Work to complete:
Identify and pull out each line of the entries in which "buffer" occurs.

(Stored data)
(** The order is irreflexive and one-way, so the sign of the result says
    which of the three cases holds. *)
Lemma lex_lt_irrefl t : ~ lex_lt t t.
Proof.
  intros (p & [(c & u & -> & E)|(c1 & u1 & c2 & u2 & -> & E & ?)]).
  - apply (f_equal length) in E. rewrite length_app in E. cbn in E. lia.
  - apply app_inv_head in E. naive_solver lia.
Qed.

Lemma strcmp_ok r1 r2 t1 : str t1 -> forall t2, str t2 ->
  exists r, strcmp (t1 ++ 0 :: r1) (t2 ++ 0 :: r2) = Some r /\ -1 <= r <= 1 /\ cmp_res t1 t2 r.
Proof.
  induction t1 as [|c1 t1 IH]; intros H1 [|c2 t2] H2; str_inv; cbn [app strcmp].
  - exists 0. split_and!; [done|lia..|apply cmp_res_nil].
  - exists (-1). split_and!; [by rewrite nz_eqb', nz_ltb by done|lia..|by apply cmp_res_nil_l].
  - exists 1. split_and!; [by rewrite nz_eqb, nz_ltb' by done|lia..|by apply cmp_res_nil_r].
  - destruct (Z.eqb_spec c1 c2) as [->|]; cbn [negb].
    + rewrite nz_eqb by done. destruct (IH H1 t2 H2) as (r & -> & ? & ?). exists r. auto using cmp_res_cons.
    + exists (if c1 <? c2 then -1 else 1). split_and!; [done|bcases; done..|].
      apply cmp_res_head. bcases.
Qed.

Lemma strncmp_ok r1 r2 n : forall t1 t2, str t1 -> str t2 ->
  exists r, strncmp (t1 ++ 0 :: r1) (t2 ++ 0 :: r2) (Z.of_nat n) = Some r /\ -1 <= r <= 1 /\
            cmp_res (take n t1) (take n t2) r.
Proof.
  induction n as [|n IH]; intros [|c1 t1] [|c2 t2] H1 H2; str_inv; cbn [app strncmp];
    try (exists 0; split_and!; [done|lia|lia|apply cmp_res_nil]);
    rewrite (proj2 (Z.eqb_neq (Z.of_nat (S n)) 0)) by lia.
  - exists (-1). split_and!; [by rewrite nz_eqb', nz_ltb by done|lia..|by apply cmp_res_nil_l].
  - exists 1. split_and!; [by rewrite nz_eqb, nz_ltb' by done|lia..|by apply cmp_res_nil_r].
  - destruct (Z.eqb_spec c1 c2) as [->|]; cbn [negb].
    + rewrite nz_eqb by done. replace (Z.of_nat (S n) - 1) with (Z.of_nat n) by lia.
      destruct (IH t1 t2 H1 H2) as (r & -> & ? & ?). exists r. cbn [take]. auto using cmp_res_cons.
    + exists (if c1 <? c2 then -1 else 1). split_and!; [done|bcases; done..|].
      apply cmp_res_head. bcases.
Qed.

Lemma memcmp_ok n : forall s1 s2, (n <= length s1)%nat -> (n <= length s2)%nat ->
  exists r, memcmp s1 s2 (Z.of_nat n) = Some r /\ cmp_res (take n s1) (take n s2) r.
Proof.
  induction n as [|n IH]; intros s1 s2 H1 H2.
  - exists 0. split; [by destruct s1|apply cmp_res_nil].
  - destruct s1 as [|c1 s1], s2 as [|c2 s2]; cbn [length] in *; try lia. cbn [memcmp take].
    rewrite (proj2 (Z.ltb_lt _ _)) by lia. unfold truth. destruct (Z.eqb_spec (c1 - c2) 0); cbn [negb].
    + replace c2 with c1 by lia. replace (Z.of_nat (S n) - 1) with (Z.of_nat n) by lia.
      destruct (IH s1 s2) as (r & -> & ?); [lia..|]. exists r. auto using cmp_res_cons.
    + eexists. split; [done|]. apply cmp_res_head. lia.
Qed.
(* ===== verification/Kfifo.v ===== *)
(** * The kernel FIFO: kernel/kfifo.c

    A ring buffer of [mask + 1] elements of [esize] bytes, read and written
    through two 32-bit indices that are never reduced to the size of the ring
    but only masked on access, and the variant that stores records, each behind a
    header of one or two bytes with its length.

    The memory of the ring is the list of its bytes; a NULL [data] is [None].
    The allocator, the copies to and from user space and the physical layout of pages are
    arguments of the functions that use them.

    The theorems show that the fifo refines a queue of bytes (and of records),
    whatever the indices, their wrap-around included. *)

From S2P Require Import Prelude Bits CString Uaccess.

(** ** Definitions *)

Record __kfifo := { in_ : Z; out : Z; mask : Z; esize : Z; data : option (list Z) }.

Definition set_in (f : __kfifo) (x : Z) : __kfifo :=
  {| in_ := x; out := out f; mask := mask f; esize := esize f; data := data f |}.
Definition set_out (f : __kfifo) (x : Z) : __kfifo :=
  {| in_ := in_ f; out := x; mask := mask f; esize := esize f; data := data f |}.
Definition set_data (f : __kfifo) (d : list Z) : __kfifo :=
  {| in_ := in_ f; out := out f; mask := mask f; esize := esize f; data := Some d |}.

(** include/linux/log2.h; a shift by a negative count is undefined. *)
Definition is_power_of_2 (n : Z) : bool := negb (n =? 0) && (Z.land n (ulong (n - 1)) =? 0).
Definition rounddown_pow_of_two (n : Z) : option Z :=
  let k := fls n - 1 in
  if k <? 0 then None else Some (ulong (Z.shiftl 1 k)).

Definition kfifo_unused (fifo : __kfifo) : Z := u32 (mask fifo + 1 - (in_ fifo - out fifo)).

Definition round_size (size : Z) : option Z :=
  if negb (is_power_of_2 size) then rounddown_pow_of_two size else Some size.

Definition __kfifo_alloc (kmalloc : Z -> option (list Z)) (size esize : Z) : option (__kfifo * Z) :=
  size ← round_size size;
  let mk d m := {| in_ := 0; out := 0; mask := m; esize := esize; data := d |} in
  if size <? 2 then Some (mk None 0, - EINVAL)
  else
    match kmalloc (u32 (size * esize)) with
    | None => Some (mk None 0, - ENOMEM)
    | Some d => Some (mk (Some d) (size - 1), 0)
    end.

Definition __kfifo_free (fifo : __kfifo) : __kfifo :=
  {| in_ := 0; out := 0; mask := 0; esize := 0; data := None |}.

Definition __kfifo_init (buffer : list Z) (size esize : Z) : option (__kfifo * Z) :=
  if esize =? 0 then None
  else
    size ← round_size (size / esize);
    let mk m := {| in_ := 0; out := 0; mask := m; esize := esize; data := Some buffer |} in
    if size <? 2 then Some (mk 0, - EINVAL) else Some (mk (size - 1), 0).

(** The start every copy shares: where it begins in the ring, its length, and
    how much of it lies before the end of the ring, all in bytes. *)
Definition ring_split (fifo : __kfifo) (len off : Z) : Z * Z * Z :=
  let size := u32 (mask fifo + 1) in
  let off := Z.land off (mask fifo) in
  let '(off, size, len) :=
    if negb (esize fifo =? 1)
    then (u32 (off * esize fifo), u32 (size * esize fifo), u32 (len * esize fifo))
    else (off, size, len) in
  (off, len, len `min` u32 (size - off)).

Output for this exercise:
    A ring buffer of [mask + 1] elements of [esize] bytes, read and written
Definition __kfifo_init (buffer : list Z) (size esize : Z) : option (__kfifo * Z) :=
    let mk m := {| in_ := 0; out := 0; mask := m; esize := esize; data := Some buffer |} in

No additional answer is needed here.